What to do
Below are records; quote them exactly from the first line through the line that contains "it, and both are committed together. *)".

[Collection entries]
(* ===== verification/DecisionFacts.v ===== *)
(** Decisions on approvals, and the invariant of all use cases: between two of
    them nothing is left staged. A decision is staged before the runtime acts on
    it, and both are committed together. *)
From S2P Require Import Prelude Isolation Errors Text Float Value Json Lexical SkillSchema Sha256 Lifecycle Workflow Checkpoint Coordinator CoordinatorFacts CoordinatorSpec CancelFacts Approval Events Records RecordFacts Provider Budget BudgetFacts Dict Tables TableFacts Repositories RepositoryFacts Manifests UnitOfWork UnitOfWorkFacts CommitFacts RetryPolicy EngineModels References Validator Scheduler Engine EngineFacts EngineCoordinator EngineCoordinatorFacts Skills Calendar AgentRuntime RuntimeInvariants RuntimeFacts RuntimeDurability RuntimeExamples Canonical Views Application ApplicationFacts.
Local Open Scope string_scope.
Local Open Scope list_scope.
Local Open Scope Z_scope.

Section decisions.
Context {EN : Entities} {P : Type}.
Context (clock : nat -> datetime) (id_factory : nat -> string -> string).
Context (skills : dict (string * string) (@RegisteredSkill session P)).
Context (capability_provider : option (step_request -> SkillCapabilities.t P)).
Context (max_decisions : nat) (approval_ttl : Z).
Context (Hskills : skills_ok skills).
Implicit Types (p : @process EN P) (m : @machine EN P).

Task result
(* ===== verification/DecisionFacts.v ===== *)
(** Decisions on approvals, and the invariant of all use cases: between two of
    them nothing is left staged. A decision is staged before the runtime acts on
    it, and both are committed together. *)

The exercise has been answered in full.